Diana Ochoa, a 27-year-old who lives with her sons, 4 and 6, at her parents' house in Rockford, said — even after a sharp decline in gasoline prices — she can only afford to fill her tank enough to bring her youngest boy, Kenneth, to New Horizons three days a week.
And when she can't afford child care, Ochoa stays awake through the day to care for her youngest son at least until her parents come home from work.
It's not just low-wage earners feeling the pinch. Day care costs average between $3,380 to $10,787 a year for just one preschooler, according to the National Association of Child Care Resource & Referral Agencies.
Even before this year's economic perils, the cost had climbed 5.2 percent between 2006 and 2007, said Linda Smith, the association's executive director. And in every state in the country, the monthly child care bill for two children is higher than median rent payments and as high or higher than a mortgage.
While 2005 U.S. Census Bureau data, the most recent available, indicated 2.65 million preschoolers attended day care, Smith's association says current national enrollment — or unenrollment — figures are not available.
But there are distressing signals.
In June, well before Wall Street's tumultuous fall, research firm IBISWorld Inc. predicted day care revenues would climb by just 1 percent in 2008 — just more than a third as much as in each of the previous two years.

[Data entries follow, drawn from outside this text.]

(** * line4up: board model, win detector, search engine and game controller

    A shallow embedding of [src/game/Board.js], [src/game/GameLogic.js],
    [src/game/AI.js] and the game controller (the class [Game]).

    - JavaScript numbers that hold rows, columns, cell values and scores
      are integers ([Z]); the two infinities used by the search are added
      by the type [num].
    - A [Board] object is a reference into a store of grids.  Methods that
      only read [this.grid] are functions of the grid; methods that write
      ([setCell], [dropToken]) and [clone], which allocates, pass the
      store explicitly.
    - [while] loops whose termination depends on their arguments take
      fuel and return [None] when it runs out.
    - A [Game] object is a record that holds the reference of its board;
      its methods return the new record, the store and the calls they
      make to the listeners. *)

From stdpp Require Import base option list sets strings.
From Stdlib Require Import ZArith Lia Orders OrdersTac.
From Stdlib Require Import Sorting.Sorted.

Local Open Scope Z_scope.

(** ** Board.js *)

Module Board.

Definition ROWS : Z := 6.
Definition COLS : Z := 7.
Definition EMPTY : Z := 0.
Definition PLAYER_1 : Z := 1.
Definition PLAYER_2 : Z := 2.

(** [this.grid]: an array of rows, each an array of cell values;
    [grid[0]] is the bottom row. *)
Abbreviation Grid := (list (list Z)) (only parsing).

(** [arr[i]] for an integer [i]; [None] stands for [undefined], which an
    array gives at an index it does not have. *)
Definition index {A : Type} (arr : list A) (i : Z) : option A :=
  if 0 <=? i then arr !! Z.to_nat i else None.

(** [grid[row][col]] as an expression. *)
Definition read (grid : Grid) (row col : Z) : option Z :=
  row_arr ← index grid row; index row_arr col.

(** [grid[row][col] = value], used by the source only with a row and a
    column inside the array bounds. *)
Definition write (grid : Grid) (row col value : Z) : Grid :=
  alter (λ row_arr, <[Z.to_nat col := value]> row_arr) (Z.to_nat row) grid.

(** The grid built by [reset]: [ROWS] rows of [COLS] empty cells. *)
Definition reset : Grid :=
  replicate (Z.to_nat ROWS) (replicate (Z.to_nat COLS) EMPTY).

(** Every grid the constructor and the methods produce has this shape;
    on it every read inside the bounds yields a cell value. *)
Definition wf_grid (grid : Grid) : Prop :=
  length grid = Z.to_nat ROWS ∧
  Forall (λ row_arr : list Z, length row_arr = Z.to_nat COLS) grid.

(** [getCell]: [None] is the [null] returned out of bounds. *)
Definition getCell (grid : Grid) (row col : Z) : option Z :=
  if (row <? 0) || (row >=? ROWS) || (col <? 0) || (col >=? COLS)
  then None
  else read grid row col.

(** The [for] loop of [findLowestRow] over the rows still to visit. *)
Fixpoint findLowestRow_loop (grid : Grid) (col : Z) (rows : list Z) : Z :=
  match rows with
  | [] => -1
  | row :: rows' =>
      if bool_decide (read grid row col = Some EMPTY) then row
      else findLowestRow_loop grid col rows'
  end.

Definition findLowestRow (grid : Grid) (col : Z) : Z :=
  if (col <? 0) || (col >=? COLS) then -1
  else findLowestRow_loop grid col (seqZ 0 ROWS).

Definition isColumnFull (grid : Grid) (col : Z) : bool :=
  findLowestRow grid col =? -1.

Fixpoint isFull_loop (grid : Grid) (cols : list Z) : bool :=
  match cols with
  | [] => true
  | col :: cols' =>
      if negb (isColumnFull grid col) then false else isFull_loop grid cols'
  end.

Definition isFull (grid : Grid) : bool := isFull_loop grid (seqZ 0 COLS).

Fixpoint getValidMoves_loop (grid : Grid) (cols : list Z) (validMoves : list Z)
  : list Z :=
  match cols with
  | [] => validMoves
  | col :: cols' =>
      getValidMoves_loop grid cols'
        (if negb (isColumnFull grid col) then validMoves ++ [col] else validMoves)
  end.

Definition getValidMoves (grid : Grid) : list Z :=
  getValidMoves_loop grid (seqZ 0 COLS) [].

(** *** The store of board objects *)

(** A [Board] object is a reference; the store maps it to its grid.
    [reset] builds the rows afresh and no method hands a row out, so a
    grid is reachable from one board only. *)
Abbreviation ref := nat (only parsing).
Abbreviation Store := (list (list (list Z))) (only parsing).

Definition grid_of (σ : Store) (this : ref) : Grid := default [] (σ !! this).

(** [new Board()]. *)
Definition new (σ : Store) : ref * Store := (length σ, σ ++ [reset]).

(** The method [reset]: [this.grid] becomes a grid built afresh. *)
Definition resetBoard (this : ref) (σ : Store) : Store := <[this := reset]> σ.

Definition setCell (this : ref) (row col value : Z) (σ : Store) : Store :=
  if (row >=? 0) && (row <? ROWS) && (col >=? 0) && (col <? COLS)
  then <[this := write (grid_of σ this) row col value]> σ
  else σ.

Definition dropToken (this : ref) (col player : Z) (σ : Store) : Z * Store :=
  let row := findLowestRow (grid_of σ this) col in
  if row =? -1 then (-1, σ)
  else (row, <[this := write (grid_of σ this) row col player]> σ).

(** One assignment of [clone]'s inner loop:
    [newBoard.grid[row][col] = this.grid[row][col]]. *)
Definition clone_cell (this newBoard : ref) (row col : Z) (σ : Store) : Store :=
  match read (grid_of σ this) row col with
  | Some value => <[newBoard := write (grid_of σ newBoard) row col value]> σ
  | None => σ
  end.

Definition clone (this : ref) (σ : Store) : ref * Store :=
  let '(newBoard, σ1) := new σ in
  (newBoard,
   foldl (λ σr row,
            foldl (λ σc col, clone_cell this newBoard row col σc) σr (seqZ 0 COLS))
         σ1 (seqZ 0 ROWS)).

End Board.

(** ** GameLogic.js *)

Module GameLogic.
Import Board.

(** [[deltaRow, deltaCol]] pairs, in the order [checkWin] tries them. *)
Definition DIRECTIONS : list (Z * Z) := [(0, 1); (1, 0); (1, 1); (1, -1)].

Abbreviation Position := (Z * Z)%type (only parsing).

(** The object [{player, positions}] returned on a win. *)
Record WinInfo : Type := mkWinInfo {
  player : Z;
  positions : list Position
}.

Definition isValidPosition (row col : Z) : bool :=
  (row >=? 0) && (row <? ROWS) && (col >=? 0) && (col <? COLS).

(** The guard of both [while] loops. *)
Definition matches (grid : Grid) (r c player : Z) : bool :=
  isValidPosition r c && bool_decide (getCell grid r c = Some player).

(** First loop of [getConnectedPositions]: [positions.push([r, c])]. *)
Fixpoint walk_push (fuel : nat) (grid : Grid) (dRow dCol player : Z)
    (r c : Z) (positions : list Position) : option (list Position) :=
  match fuel with
  | O => None
  | S fuel' =>
      if matches grid r c player
      then walk_push fuel' grid dRow dCol player (r + dRow) (c + dCol)
             (positions ++ [(r, c)])
      else Some positions
  end.

(** Second loop: [positions.unshift([r, c])]. *)
Fixpoint walk_unshift (fuel : nat) (grid : Grid) (dRow dCol player : Z)
    (r c : Z) (positions : list Position) : option (list Position) :=
  match fuel with
  | O => None
  | S fuel' =>
      if matches grid r c player
      then walk_unshift fuel' grid dRow dCol player (r - dRow) (c - dCol)
             ((r, c) :: positions)
      else Some positions
  end.

Definition getConnectedPositions (fuel : nat) (grid : Grid)
    (row col dRow dCol player : Z) : option (list Position) :=
  positions ← walk_push fuel grid dRow dCol player (row + dRow) (col + dCol)
                [(row, col)];
  walk_unshift fuel grid dRow dCol player (row - dRow) (col - dCol) positions.

(** The [for ... of DIRECTIONS] loop; the outer [None] is lack of fuel,
    the inner [None] is the [null] result. *)
Fixpoint checkWin_loop (fuel : nat) (grid : Grid) (row col player : Z)
    (dirs : list (Z * Z)) : option (option WinInfo) :=
  match dirs with
  | [] => Some None
  | (dRow, dCol) :: dirs' =>
      positions ← getConnectedPositions fuel grid row col dRow dCol player;
      if (4 <=? length positions)%nat
      then Some (Some (mkWinInfo player (take 4 positions)))
      else checkWin_loop fuel grid row col player dirs'
  end.

Definition checkWin (fuel : nat) (grid : Grid) (row col player : Z)
  : option (option WinInfo) :=
  checkWin_loop fuel grid row col player DIRECTIONS.

(** The [while] loop of [countInDirection]. *)
Fixpoint countInDirection_loop (fuel : nat) (grid : Grid)
    (dRow dCol player : Z) (r c count : Z) : option Z :=
  match fuel with
  | O => None
  | S fuel' =>
      if matches grid r c player
      then countInDirection_loop fuel' grid dRow dCol player
             (r + dRow) (c + dCol) (count + 1)
      else Some count
  end.

Definition countInDirection (fuel : nat) (grid : Grid)
    (row col dRow dCol player : Z) : option Z :=
  countInDirection_loop fuel grid dRow dCol player row col 0.

(** [isWinningMove] writes the token into the board it is given and takes
    it out again, so it passes the store. *)
Definition isWinningMove (fuel : nat) (board : ref) (col player : Z)
    (σ : Store) : option (bool * Store) :=
  let row := findLowestRow (grid_of σ board) col in
  if row =? -1 then Some (false, σ)
  else
    let σ1 := setCell board row col player σ in
    win ← checkWin fuel (grid_of σ1 board) row col player;
    let σ2 := setCell board row col EMPTY σ1 in
    Some (bool_decide (win ≠ None), σ2).

(** The [for] loop of [getWinningMoves]; [&&] does not call
    [isWinningMove] on a full column. *)
Fixpoint getWinningMoves_loop (fuel : nat) (board : ref) (player : Z)
    (cols : list Z) (winningMoves : list Z) (σ : Store)
  : option (list Z * Store) :=
  match cols with
  | [] => Some (winningMoves, σ)
  | col :: cols' =>
      if negb (isColumnFull (grid_of σ board) col)
      then
        '(wins, σ1) ← isWinningMove fuel board col player σ;
        getWinningMoves_loop fuel board player cols'
          (if wins : bool then winningMoves ++ [col] else winningMoves) σ1
      else getWinningMoves_loop fuel board player cols' winningMoves σ
  end.

Definition getWinningMoves (fuel : nat) (board : ref) (player : Z)
    (σ : Store) : option (list Z * Store) :=
  getWinningMoves_loop fuel board player (seqZ 0 COLS) [] σ.

End GameLogic.

(** ** Scores: integers with the two infinities *)

Inductive num : Type :=
  | NegInf
  | Fin (z : Z)
  | PosInf.

(** [a <= b] *)
Definition num_leb (a b : num) : bool :=
  match a, b with
  | NegInf, _ => true
  | _, PosInf => true
  | Fin x, Fin y => x <=? y
  | _, _ => false
  end.

(** [a < b]; [b > a] is [num_ltb a b]. *)
Definition num_ltb (a b : num) : bool := negb (num_leb b a).

(** [Math.max(a, b)] and [Math.min(a, b)] *)
Definition num_max (a b : num) : num := if num_leb a b then b else a.
Definition num_min (a b : num) : num := if num_leb a b then a else b.

(** The order the comparisons decide. *)
Definition num_le (a b : num) : Prop := num_leb a b = true.
Definition num_lt (a b : num) : Prop := num_leb b a = false.

Module NumRel.
Definition t : Type := num.
Definition eq : num → num → Prop := @eq num.
Definition lt : num → num → Prop := num_lt.
Definition le : num → num → Prop := num_le.
End NumRel.

(** ** AI.js *)

Module AI.
Import Board.

Definition AI_PLAYER : Z := PLAYER_2.
Definition HUMAN_PLAYER : Z := PLAYER_1.

Inductive DIFFICULTY : Type := EASY | MEDIUM | HARD.

#[global] Instance DIFFICULTY_eq_dec : EqDecision DIFFICULTY.
Proof. solve_decision. Defined.

Definition DEPTH_CONFIG (difficulty : DIFFICULTY) : nat :=
  match difficulty with
  | EASY => 2
  | MEDIUM => 4
  | HARD => 6
  end.

Module SCORE.
Definition WIN : Z := 100000.
Definition THREE_IN_ROW : Z := 100.
Definition TWO_IN_ROW : Z := 10.
Definition CENTER_BONUS : Z := 3.
Definition BLOCK_THREE : Z := 80.
Definition BLOCK_TWO : Z := 8.
End SCORE.

(** The fields of an [AI] object. *)
Record AI : Type := mkAI {
  difficulty : DIFFICULTY;
  aiPlayer : Z;
  humanPlayer : Z
}.

(** [new AI(difficulty)] *)
Definition new (difficulty : DIFFICULTY) : AI :=
  mkAI difficulty AI_PLAYER HUMAN_PLAYER.

Definition setDifficulty (this : AI) (difficulty : DIFFICULTY) : AI :=
  mkAI difficulty (aiPlayer this) (humanPlayer this).

(** What one call of [getBestMove] draws from [Math.random]:
    whether the first draw is below 0.6, and the second draw [u] as a
    number [pick] with [Math.floor(u * n) = pick mod n]. *)
Record Random : Type := mkRandom {
  below_06 : bool;
  pick : nat
}.

(** *** Helpers that only read the board *)

Fixpoint getValidMoves_loop (grid : Grid) (cols : list Z) (moves : list Z)
  : list Z :=
  match cols with
  | [] => moves
  | col :: cols' =>
      getValidMoves_loop grid cols'
        (if negb (isColumnFull grid col) then moves ++ [col] else moves)
  end.

Definition getValidMoves (grid : Grid) : list Z :=
  getValidMoves_loop grid (seqZ 0 COLS) [].

Fixpoint isBoardFull_loop (grid : Grid) (cols : list Z) : bool :=
  match cols with
  | [] => true
  | col :: cols' =>
      if negb (isColumnFull grid col) then false
      else isBoardFull_loop grid cols'
  end.

Definition isBoardFull (grid : Grid) : bool :=
  isBoardFull_loop grid (seqZ 0 COLS).

(** The comparator handed to [sort]. *)
Definition center : Z := COLS `div` 2.
Definition compareMoves (a b : Z) : Z := Z.abs (center - a) - Z.abs (center - b).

In San Gabriel, Calif., Total Child Center owner Doreen Sonnadara said although no children dropped out, her enrollment fell from 51 at the beginning of last school year to 15 at the start of this one because younger children have all but stopped taking their older siblings' spots.
In the Rockford area, where manufacturing jobs have disappeared by the thousands in recent years and the unemployment rate jumped to 8.8 percent in September, day care providers are worried next year could be even bleaker.
"Even in the last couple weeks it feels like (economic troubles) are moving up in the next income level," said Toni Brown, who owns Stepping Stones Child's Center in nearby Roscoe. "First, the people living day-to-day who were immediately hit. Now it's hitting people who thought they were safe for a while."
General Motors Corp. this month announced plans to shut down its plant just across the state line in Janesville, Wis., putting 1,200 people out of work — and Brown is bracing for the repercussions.
"We have one family, the mom is a GM employee, and they have two children with us," she said.
"We just had two (children) in the last week, we were told they are now staying home with grandma until 'things get better,'" she added. "It's not getting better."
When not having child care isn't an option, some fear financially strapped parents will put their kids in facilities or homes that are little more than waiting rooms.
"We are driving people into an unregulated system," said Peggy Liuzzi, executive director of Child Care Solutions, a resource and referral agency in Syracuse, N.Y.
Smith agreed, saying she expects even people who now qualify for aid from the state to not even bother applying.
"If you know there are 207,000 people on the waiting list in California, you probably aren't even going to get on the waiting list," she said. "Why fill out all the paperwork?"
And that means more children could be put in possibly dangerous situations as parents turn to cheaper, unlicensed care.
An example, said Liuzzi, was the woman in New York who, unable to find anyone to care for her 4-year-old daughter while she went to work in a shoe store, simply left the girl outside in a car with a sandwich and water, checking on her every hour.
The woman's decision, which came to light when someone spotted the child and called authorities, underscores the desperate situations facing a growing number of parents.
"People need to work," Liuzzi said. "They can't let their jobs go and they will make choices they will regret."